● **Problem details**
Among the records that follow, how many lines include the string "whose"? Only the number is wanted.

● **Data extract**
(** C5: an entry serialized at [startIndex] into a buffer with room for it
    occupies [3 + emitted TpIDLength + emitted VIdLength] bytes: its length
    byte, the TPID length byte, the TPID value bytes, the VID length byte and
    the VID value bytes.  Either the TPID length byte is 0x80 and no TPID
    value byte is emitted, or exactly TPID-length value bytes are; and the
    same for the VID. *)
Theorem serializeTpidVid_emits
    (tpidVid : TpidVid.t) (data : list Z) (startIndex : Z) :
  0 <= startIndex ->
  is_uint8 (TpidVid.TpIDLength tpidVid) ->
  is_uint8 (TpidVid.VIdLength tpidVid) ->
  startIndex + 3 + emitted (TpidVid.TpIDLength tpidVid)
    + emitted (TpidVid.VIdLength tpidVid) <= len data ->
  exists pre old post tpid vid,
    data = pre ++ old ++ post /\
    len pre = startIndex /\
    len old = 3 + emitted (TpidVid.TpIDLength tpidVid)
                + emitted (TpidVid.VIdLength tpidVid) /\
    serializeTpidVid tpidVid data startIndex
    = Some (pre ++ ([TpidVid.Length tpidVid; TpidVid.TpIDLength tpidVid]
                    ++ tpid ++ [TpidVid.VIdLength tpidVid] ++ vid) ++ post,
            startIndex + 3 + emitted (TpidVid.TpIDLength tpidVid)
              + emitted (TpidVid.VIdLength tpidVid)) /\
    (TpidVid.TpIDLength tpidVid = 0x80 /\ tpid = [] \/
     TpidVid.TpIDLength tpidVid <> 0x80 /\
     len tpid = TpidVid.TpIDLength tpidVid) /\
    (TpidVid.VIdLength tpidVid = 0x80 /\ vid = [] \/
     TpidVid.VIdLength tpidVid <> 0x80 /\
     len vid = TpidVid.VIdLength tpidVid) /\
    (TpidVid.TpIDLength tpidVid <> 0x80 ->
     len (TpidVid.TpIDValue tpidVid) = TpidVid.TpIDLength tpidVid ->
     tpid = TpidVid.TpIDValue tpidVid) /\
    (TpidVid.VIdLength tpidVid <> 0x80 ->
     len (TpidVid.VIdValue tpidVid) = TpidVid.VIdLength tpidVid ->
     vid = TpidVid.VIdValue tpidVid).
Proof.
  intros Hstart HT HV Hroom.
  set (nt := emitted (TpidVid.TpIDLength tpidVid)) in *.
  set (nv := emitted (TpidVid.VIdLength tpidVid)) in *.
  assert (Hnt : 0 <= nt) by (unfold nt, emitted, is_uint8 in *; case_match; lia).
  assert (Hnv : 0 <= nv) by (unfold nv, emitted, is_uint8 in *; case_match; lia).
  destruct (split_at data startIndex) as (pre & r0 & -> & Hpre); [lia|].
  rewrite len_app in Hroom.
  destruct (split_at r0 (3 + nt + nv)) as (old & post & -> & Hold); [lia|].
  exists pre, old, post.
  destruct old as [|o0 [|o1 old]];
    [rewrite len_nil in Hold; lia | rewrite !len_cons, len_nil in Hold; lia|].
  pose proof Hold as Hold'. rewrite !len_cons in Hold'.
  destruct (split_at old nt) as (oldT & r1 & -> & HoldT); [lia|].
  rewrite len_app in Hold'.
  destruct r1 as [|o2 oldV]; [rewrite len_nil in Hold'; lia|].
  rewrite len_cons in Hold'.
  destruct (serializeTpidVid_cursor tpidVid pre o0 o1 oldT o2 oldV post startIndex)
    as (tpid & vid & Hser & Hrest); [lia | exact HoldT | fold nv; lia |].
  exists tpid, vid.
  split; [reflexivity|]. split; [assumption|]. split; [assumption|].
  split; [|exact Hrest].
  fold nt nv in Hser. cbn [app]. rewrite <- !app_assoc. cbn [app].
  exact Hser.
Qed.

Lemma serializeTpidVid_emits_witness :
  serializeTpidVid (TpidVid.mk 3 0x80 [0] 1 [0x64]) (zeros 8) 2
  = Some ([0; 0; 3; 0x80; 1; 0x64; 0; 0], 6).
Proof.
  destruct (serializeTpidVid_emits (TpidVid.mk 3 0x80 [0] 1 [0x64]) (zeros 8) 2)
    as (pre & old & post & tpid & vid & Hd & Hpre & Hold & Hser & _);
    [lia | unfold is_uint8; simpl; lia | unfold is_uint8; simpl; lia
     | vm_compute; discriminate |].
  reflexivity.
Defined.

(* ===================================================================== *)
(** * Dispatcher *)
(* ===================================================================== *)

(** C10: VLAN mode is on, and then a frame whose outer EtherType is not
    0x88a8 is dropped by the receive path: nothing is handed to a device
    (keep-alive, response or EAPOL path) and no packet-in is raised; the
    process state is unchanged except for the log, which ends with the
    "Discard unsupported etherType" entry.  This holds whatever the packet
    library's decoders do. *)
Theorem vlan_mode_discards_untagged
    (Dot1Q_DecodeFromBytes : list Z -> option (Dot1Q * option error))
    (Ethernet_DecodeFromBytes : list Z -> option (Ethernet * option error))
    (etherPacket : Ethernet) (w : World) :
  EthernetType etherPacket <> 0x88a8 ->
  vlanEnable = true /\
  exists w',
    startThread_receive Dot1Q_DecodeFromBytes Ethernet_DecodeFromBytes
      etherPacket w = Some (tt, w') /\
    upcalls w' = upcalls w /\
    sent w' = sent w /\
    heap w' = heap w /\
    DeviceMap w' = DeviceMap w /\
    DeviceIDMap w' = DeviceIDMap w /\
    file w' = file w /\
    exchanges w' = exchanges w /\
    logs w' = logs w ++
      [(LvDebug, "gopacket receive. %x");
       (LvDebug, "gopacket ether receive. %x");
       (LvDebug, "dispatchVlan(). %x");
       (LvError, "Discard unsupported etherType. 0x%X")].
Proof.
  intros Hty. split; [reflexivity|].
  unfold startThread_receive, dispatchVlan, vlanEnable, EthernetTypeQinQ.
  destruct (Z.eqb_spec (EthernetType etherPacket) 0x88a8) as [Heq|_];
    [contradiction|].
  eexists. split; [reflexivity|].
  cbn. rewrite <- !app_assoc. repeat split; reflexivity.
Qed.

(** An untagged keep-alive (0xa8c8), an EAPOL frame (0x888e) and a C-tagged
    frame (0x8100) raise no upcall at all. *)
Lemma vlan_mode_discards_untagged_witness :
  let frame ty payload :=
    mkEthernet [0; 0; 0; 0; 0; 1] [0; 0; 0; 0; 0; 2] ty
               ([0; 0; 0; 0; 0; 2; 0; 0; 0; 0; 0; 1]
                  ++ [Z.shiftr ty 8; Z.land ty 255]) payload in
  Forall (fun ty =>
    exists w',
      startThread_receive no_decoder no_decoder
        (frame ty [0x03; 0x00; 0x50; 0x00]) world0 = Some (tt, w') /\
      upcalls w' = [])
    [0xa8c8; 0x888e; 0x8100].
Proof.
  intros frame.
  repeat constructor.
  - destruct (vlan_mode_discards_untagged no_decoder no_decoder
                (frame 0xa8c8 [0x03; 0x00; 0x50; 0x00]) world0)
      as (_ & w' & Hrun & Hup & _); [discriminate|].
    exists w'. split; [exact Hrun | exact Hup].
  - destruct (vlan_mode_discards_untagged no_decoder no_decoder
                (frame 0x888e [0x03; 0x00; 0x50; 0x00]) world0)
      as (_ & w' & Hrun & Hup & _); [discriminate|].
    exists w'. split; [exact Hrun | exact Hup].
  - destruct (vlan_mode_discards_untagged no_decoder no_decoder
                (frame 0x8100 [0x03; 0x00; 0x50; 0x00]) world0)
      as (_ & w' & Hrun & Hup & _); [discriminate|].
    exists w'. split; [exact Hrun | exact Hup].
Defined.
(* ===== verification/Phc.v ===== *)
(** * pwned-lib/passwordhashandcount.hpp: a hash with its number of occurrences

    The record of every file the tools exchange: sixteen bytes of hash and a little-endian
    32-bit count, twenty bytes in all. *)

From S2P Require Import Prelude Stream Util Hash.
From stdpp Require Import options.

(** [PasswordHashAndCount::size] *)
Definition PHC_size : Z := 20.

Record PHC := MkPHC { hash : Hash; count : Z }.

#[export] Instance PHC_eq_decision : EqDecision PHC.
Proof. solve_decision. Defined.

Definition PHC_default : PHC := MkPHC Hash_default 0.
Definition PHC_ctor (h : Hash) (c : Z) : PHC := MkPHC (Hash_copy h) c.

(** [f.read(&count, sizeof(count))] overwrites the bytes of [count] it gets. *)
Definition store_count (c : Z) (got : list byte) : Z :=
  le_combine (got ++ drop (length got) (le_split 4 c)).

(** [bool read(std::istream &f)] *)
Definition PHC_read (p : PHC) (f : istream) : bool * PHC * istream :=
  let '(got, f) := read f Hash_size in
  let p := MkPHC (store (hash p) got) (count p) in
  if negb (length got =? Hash_size)%nat then (false, p, f)
  else
    let '(got, f) := read f 4 in
    ((length got =? 4)%nat, MkPHC (hash p) (store_count (count p) got), f).

(** [bool read(std::istream &f, std::streamoff pos)] *)
Definition PHC_read_at (p : PHC) (f : istream) (pos : Z) : bool * PHC * istream :=
  PHC_read p (seekg f pos).

(** [void dump(std::ofstream &f)]: the bytes written. *)
Definition dump (p : PHC) : list byte := data (hash p) ++ le_split 4 (count p).

Definition PHC_eqb (l r : PHC) : bool := Hash_eqb (hash l) (hash r).
(** [PasswordHashAndCountLess] *)
Definition PHCLess (l r : PHC) : bool := Hash_ltb (hash l) (hash r).

(** ** Files of records *)

Definition PHC_wf (p : PHC) : Prop := Hash_wf (hash p) /\ in_u32 (count p).

(** The bytes of a file that holds these records. *)
Definition phc_file (l : list PHC) : list byte := concat (dump <$> l).

(** What a record read into [q] becomes: the flag [isValid] is not part of the file. *)
Definition read_into (q p : PHC) : PHC :=
  MkPHC (MkHash (upper (hash p)) (lower (hash p)) (isValid (hash q))) (count p).

(** ** Lemmas *)

Lemma length_dump p : length (dump p) = 20%nat.
Proof. unfold dump. by rewrite length_app, length_data, length_le_split. Qed.

Lemma length_phc_file l : Z.of_nat (length (phc_file l)) = PHC_size * Z.of_nat (length l).
Proof. unfold phc_file. rewrite (length_concat_width _ 20) by apply length_dump. unfold PHC_size. lia. Qed.

Lemma phc_file_app l k : phc_file (l ++ k) = phc_file l ++ phc_file k.
Proof. unfold phc_file. by rewrite fmap_app, concat_app. Qed.

Lemma phc_file_drop l i : drop (Z.to_nat (PHC_size * Z.of_nat i)) (phc_file l) = phc_file (drop i l).
Proof.
  unfold PHC_size. replace (Z.to_nat (20 * Z.of_nat i)) with (20 * i)%nat by lia.
  apply drop_concat_width, length_dump.
Qed.

Lemma phc_file_take l i : take (Z.to_nat (PHC_size * Z.of_nat i)) (phc_file l) = phc_file (take i l).
Proof.
  apply (app_inv_tail (phc_file (drop i l))). rewrite <- phc_file_app, take_drop, <- phc_file_drop. by rewrite take_drop.
Qed.

Lemma phc_file_lookup l i p :
  l !! i = Some p ->
  drop (Z.to_nat (PHC_size * Z.of_nat i)) (phc_file l) =
  data (hash p) ++ le_split 4 (count p) ++ phc_file (drop (S i) l).
Proof.
  intros Hi. rewrite phc_file_drop, (drop_S _ _ _ Hi). unfold phc_file.
  rewrite fmap_cons. cbn [concat]. unfold dump at 1. by rewrite <- app_assoc.
Qed.

Lemma store_count_full c p : in_u32 c -> store_count p (le_split 4 c) = c.
Proof.
  intros Hc. unfold store_count. rewrite length_le_split, drop_ge, app_nil_r by by rewrite length_le_split.
  by apply le_combine_split_small.
Qed.

(** Reading where a record begins returns that record. *)
Lemma PHC_read_record bytes pos p rst q s :
  at_pos bytes pos s -> 0 <= pos -> drop (Z.to_nat pos) bytes = dump p ++ rst -> PHC_wf p ->
  PHC_read q s = (true, read_into q p, IStream true bytes (pos + PHC_size) false false false).
Proof.
  intros Hs Hpos Hd [Hh Hc]. unfold PHC_read, dump in *. rewrite <- app_assoc in Hd.
  erewrite read_full; [|done|done|exact Hd|apply length_data].
  rewrite length_data, Nat.eqb_refl. simpl negb. cbv iota.
  erewrite (read_full _ _ 4); [|done|lia| |apply (length_le_split 4 (count p))].
  - rewrite length_le_split, store_data, store_count_full by done. unfold read_into. simpl.
    do 2 f_equal. unfold PHC_size, Hash_size. lia.
  - rewrite Z2Nat.inj_add by lia.
    rewrite <- drop_drop, Hd. rewrite drop_app_exact by (rewrite length_data; unfold Hash_size; lia).
    done.
Qed.

Lemma PHC_read_ok l i p q s :
  at_pos (phc_file l) (PHC_size * Z.of_nat i) s -> l !! i = Some p -> PHC_wf p ->
  PHC_read q s = (true, read_into q p,
    IStream true (phc_file l) (PHC_size * Z.of_nat (S i)) false false false).
Proof.
  intros Hs Hi Hp. replace (PHC_size * Z.of_nat (S i)) with (PHC_size * Z.of_nat i + PHC_size) by lia.
  eapply PHC_read_record; [done|unfold PHC_size; lia| |done]. rewrite (phc_file_lookup l i p Hi). unfold dump. by rewrite <- app_assoc.
Qed.

(** Fewer bytes than a record has are not read as one. *)
Lemma PHC_read_short bytes pos q s : at_pos bytes pos s -> 0 <= pos -> (length (drop (Z.to_nat pos) bytes) < 20)%nat ->
  fst (fst (PHC_read q s)) = false.
Proof.
  intros -> Hpos Hl. unfold PHC_read. unfold read at 1, rest, good. cbn [sopen src spos eofbit failbit badbit negb orb andb].
  set (r := drop (Z.to_nat pos) bytes) in *. destruct (length (take Hash_size r) =? Hash_size)%nat eqn:E; cbn [negb]; [|done].
  apply Nat.eqb_eq in E. rewrite E, Nat.ltb_irrefl. unfold read, rest, good. cbn [sopen src spos eofbit failbit badbit negb orb andb].
  cbn [fst]. apply Nat.eqb_neq. rewrite Z2Nat.inj_add by lia. rewrite <- drop_drop. fold r.
  rewrite length_take, length_drop. rewrite length_take in E. unfold Hash_size in *. lia.
Qed.

(** Reading at or past the end leaves the record as it was and the stream failed. *)
Lemma PHC_read_eof l pos q s :
  at_pos (phc_file l) pos s -> PHC_size * Z.of_nat (length l) <= pos -> Hash_wf (hash q) ->
  PHC_read q s = (false, q, IStream true (phc_file l) pos true true false).
Proof.
  intros Hs Hp Hq. unfold PHC_read.
  rewrite (read_eof _ _ _ _ Hs) by (rewrite ?length_phc_file; unfold Hash_size; lia).
  simpl. rewrite store_nil by done. by destruct q.
Qed.

(** A failed stream is not read at all. *)
Lemma PHC_read_failed q s :
  failbit s = true -> Hash_wf (hash q) ->
  PHC_read q s = (false, q, IStream (sopen s) (src s) (spos s) (eofbit s) true (badbit s)).
Proof.
  intros Hf Hq. unfold PHC_read. rewrite read_failed by done. simpl.
  rewrite store_nil by done. by destruct q.
Qed.

(** Reads a whole file the way the tools do: records as long as [read] succeeds. *)
Fixpoint read_all (fuel : nat) (q : PHC) (f : istream) : list PHC :=
  match fuel with
  | O => []
  | S fuel =>
      let '(ok, q, f) := PHC_read q f in
      if ok then q :: read_all fuel q f else []
  end.

Lemma read_all_records fuel q s bytes pos recs rst :
  at_pos bytes pos s -> 0 <= pos -> drop (Z.to_nat pos) bytes = phc_file recs ++ rst -> (length rst < 20)%nat ->
  Forall PHC_wf recs -> (length recs < fuel)%nat ->
  read_all fuel q s = read_into q <$> recs.
Proof.
  revert q s pos recs. induction fuel as [|fuel IH]; intros q s pos recs Hs Hpos Hd Hr Hwf Hfuel; [lia|]. cbn [read_all].
  destruct recs as [|p recs].
  - pose proof (PHC_read_short bytes pos q s Hs Hpos) as Hsh. rewrite Hd in Hsh. specialize (Hsh Hr).
    destruct (PHC_read q s) as [[ok ?] ?]. cbn in Hsh. by rewrite Hsh.
  - apply Forall_cons in Hwf as [Hp Hwf]. change (phc_file (p :: recs)) with (dump p ++ phc_file recs) in Hd. rewrite <- app_assoc in Hd.
    rewrite (PHC_read_record bytes pos p _ q s Hs Hpos Hd Hp). rewrite fmap_cons. f_equal.
    rewrite (IH (read_into q p) _ (pos + PHC_size) recs); [done|done|unfold PHC_size; lia| |done|done|simpl in Hfuel; lia].
    unfold PHC_size. rewrite Z2Nat.inj_add by lia. rewrite <- drop_drop, Hd. by rewrite drop_app_exact by (by rewrite length_dump).
Qed.

Lemma read_all_from l i q s fuel :
  at_pos (phc_file l) (PHC_size * Z.of_nat i) s -> Forall PHC_wf l -> Hash_wf (hash q) ->
  (length l < i + fuel)%nat ->
  read_all fuel q s = read_into q <$> drop i l.
Proof.
  intros Hs Hl Hq Hfuel. destruct fuel as [|fuel]; [by rewrite drop_ge by lia|].
  apply (read_all_records _ q s (phc_file l) (PHC_size * Z.of_nat i) (drop i l) []);
    [exact Hs|unfold PHC_size; lia| |simpl; lia|by apply Forall_drop|rewrite length_drop; lia].
  by rewrite app_nil_r, phc_file_drop.
Qed.

(** Any twenty bytes are a record, and any bytes are records and a rest. *)
Lemma block_record b : length b = 20%nat -> exists p, PHC_wf p /\ dump p = b.
Proof.
  intros Hl. set (h := take 16 b).
  assert (length (take 8 h) = 8 /\ length (drop 8 h) = 8 /\ length (drop 16 b) = 4)%nat as (H1 & H2 & H3).
  { unfold h. rewrite !length_drop, !length_take. lia. }
  exists (MkPHC (MkHash (le_combine (take 8 h)) (le_combine (drop 8 h)) false) (le_combine (drop 16 b))). split.
  - split; [split|]; cbn; [apply (le_combine_range 8)|apply (le_combine_range 8)|apply (le_combine_range 4)]; lia.
  - unfold dump, data. cbn [hash count upper lower]. rewrite !split_le_combine' by done.
    unfold h. by rewrite !take_drop.
Qed.

Lemma records_of bytes : exists recs rst, bytes = phc_file recs ++ rst /\ (length rst < 20)%nat /\ Forall PHC_wf recs.
Proof.
  induction bytes as [bytes IH] using (induction_ltof1 _ length). unfold ltof in IH.
  destruct (decide (length bytes < 20)%nat) as [Hl|Hl]; [by exists [], bytes|].
  destruct (block_record (take 20 bytes)) as (p & Hp & Hd); [rewrite length_take; lia|].
  destruct (IH (drop 20 bytes)) as (recs & rst & Hb & Hr & Hwf); [rewrite length_drop; lia|].
  exists (p :: recs), rst. split; [|split; [done|by constructor]].
  change (phc_file (p :: recs)) with (dump p ++ phc_file recs). by rewrite <- app_assoc, Hd, <- Hb, take_drop.
Qed.

(** What is read has the bytes of what was written. *)
Lemma phc_file_read_into q l : phc_file (read_into q <$> l) = phc_file l.
Proof. unfold phc_file. f_equal. rewrite <- list_fmap_compose. by apply list_fmap_ext. Qed.

(** ** Properties *)

(** C29: whatever bytes a file holds, and whatever the record held before: as many records are
    read as the file has full blocks of twenty bytes, each has a hash of two 64-bit words and a
    count of 32 bits, together they have the bytes of these blocks in their order, and all have
    the flag [isValid] the record had before; the rest of the bytes is not taken for a record. *)
Theorem read_all_blocks bytes q :
  let l := read_all (S (length bytes)) q (open_stream bytes) in
  length l = (length bytes / 20)%nat /\ Forall PHC_wf l /\ phc_file l = take (20 * (length bytes / 20)) bytes /\
  Forall (fun p => isValid (hash p) = isValid (hash q)) l.
Proof.
  destruct (records_of bytes) as (recs & rst & Hb & Hr & Hwf). intros l.
  assert (length (phc_file recs) = 20 * length recs)%nat as Hlen by (pose proof (length_phc_file recs); unfold PHC_size in *; lia).
  assert (length bytes / 20 = length recs)%nat as Hdiv.
  { rewrite Hb, length_app, Hlen. symmetry. apply (Nat.div_unique _ _ _ (length rst)); lia. }
  assert (l = read_into q <$> recs) as Hl.
  { apply (read_all_records _ q (open_stream bytes) bytes 0 recs rst); try done. rewrite Hb, length_app. lia. }
  rewrite Hl, Hdiv, length_fmap, phc_file_read_into. split; [done|]. split.
  { apply Forall_fmap. eapply Forall_impl; [exact Hwf|]. intros p [[] ?]. by split. }
  split; [by rewrite Hb, take_app_exact|]. apply Forall_fmap, Forall_forall. by intros p _.
Qed.

(** C28: the records written with [dump] are read back one after the other, with their hashes and
    counts, and the reading loop ends at the end of the file.  The flag [isValid] is not in the
    file: all get the one the record had before, which is [false] for a new record; so records
    whose flag is this one are read back unchanged. *)
Theorem phc_file_roundtrip q l :
  Forall PHC_wf l -> Hash_wf (hash q) ->
  let r := read_all (S (length l)) q (open_stream (phc_file l)) in
  r = (fun p => MkPHC (MkHash (upper (hash p)) (lower (hash p)) (isValid (hash q))) (count p)) <$> l /\
  (Forall (fun p => isValid (hash p) = isValid (hash q)) l -> r = l).
Proof.
  intros Hl Hq r. assert (r = read_into q <$> l) as Hr by (unfold r; by rewrite (read_all_from l 0), drop_0 by (done || lia)).
  rewrite Hr. split; [done|]. intros Hv.
  rewrite <- (list_fmap_id l) at 2. apply list_fmap_ext. intros i p Hi.
  rewrite Forall_lookup in Hv. specialize (Hv i p Hi). unfold read_into. simpl.
  destruct p as [[] ?]; simpl in *. by rewrite Hv.
Qed.

(** Records as the converter writes them. *)
Lemma phc_file_roundtrip_witness :
  let l := [MkPHC (MkHash 0xffeeddccbbaa9988 0x7766554433221100 true) 0xdeadbeef; MkPHC (MkHash 1 2 true) 3] in
  read_all 3 PHC_default (open_stream (phc_file l)) =
    [MkPHC (MkHash 0xffeeddccbbaa9988 0x7766554433221100 false) 0xdeadbeef; MkPHC (MkHash 1 2 false) 3].
Proof.
  intros l. apply (phc_file_roundtrip PHC_default l).
  - repeat constructor; simpl; lia.
  - by split.
Defined.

● **Answer below**
2